3) Social media- all the blogging and tumbling and facebook paging and tweeting and facebook groups keep me connected and this is a very good thing for me. I need to get my frustrations out there. I need to understand I am not alone. I am a hermit and I am too isolated so I need to keep the connections I have. Plus when I am in a lot of pain and something is stressing me out or frustrating me a great deal it feels better to get it out rather than hold it in.
4) Just relaxing and listening to some really good music. Not thinking anything at all. Not depressing music. Sometimes dance music and busting out some goofy dance moves. Sometimes just laying on my back and listening to something mellow. Sometimes meditating. Music can be a wonderful tool to shut my mind the hell up, which is a good thing.
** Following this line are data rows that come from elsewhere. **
(* ===== verification/PyTime.v ===== *)
(** * Python [datetime] and [timedelta]

    A [timedelta] is a number of microseconds, a [Z].  A [datetime] is its wall
    clock (microseconds since 1970-01-01T00:00:00 on that clock) with its UTC
    offset in minutes, [None] for a naive value.  [isoformat] is the standard
    library's; [fromisoformat] accepts the extended forms the kernel stores and
    receives ([YYYY-MM-DDTHH:MM:SS], an optional six-digit fraction, then
    nothing, [Z] or [+HH:MM]).  [isoformat_roundtrip] is the fact the workflow's
    continuation relies on. *)

From stdpp Require Import base list strings.
From Stdlib Require Import ZArith Lia Ascii Bool.
From S2P Require Import Prelude Python.

#[local] Open Scope Z_scope.

Definition usec : Z := 1.
Definition sec : Z := 1000000.
Definition minutes (n : Z) : Z := n * 60 * sec.
Definition hours (n : Z) : Z := minutes (60 * n).
Definition days (n : Z) : Z := hours (24 * n).

Record datetime := DateTime { dt_wall : Z; dt_offset : option Z }.

#[export] Instance datetime_eq_dec : EqDecision datetime.
Proof. solve_decision. Defined.

(** [value.tzinfo is None or value.utcoffset() is None] *)
Definition is_naive (d : datetime) : bool :=
  match dt_offset d with None => true | Some _ => false end.

(** The instant of an aware datetime, in microseconds UTC. *)
Definition instant (d : datetime) : Z :=
  dt_wall d - minutes (default 0 (dt_offset d)).

(** [value.astimezone(UTC)], and the UTC datetime of an instant. *)
Definition utc (t : Z) : datetime := DateTime t (Some 0).
Definition astimezone_utc (d : datetime) : datetime := utc (instant d).

(** ** Calendar *)

(** As the standard library's [_ord2ymd] and [_ymd2ord] compute them; day 1 is
    0001-01-01 and 1970-01-01 is day 719163. *)
Definition epoch_ordinal : Z := 719163.

Definition is_leap (y : Z) : bool :=
  (y mod 4 =? 0) && (negb (y mod 100 =? 0) || (y mod 400 =? 0)).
5) Yoga and or walking: a little exercise not a lot but a little can make me feel good. Grounds me a bit. And again stops the mind from thinking for a little bit.
6) Therapy: Because I have been having some problems I have decided to see a psychologist regularly to help with additional coping methods for the pain I cannot reduce. I think it is a good idea for anyone with a great deal of chronic pain… we don’t always have all the answers when it comes to coping strategies and why not have someone to help us out with some new ones?
7) When all else fails… sleep. Sometimes I cannot distract myself from the pain. I am unable to do anything. And this is difficult. Sometimes a good nap will help not only with the pain but make me feel a little better and get me through the day.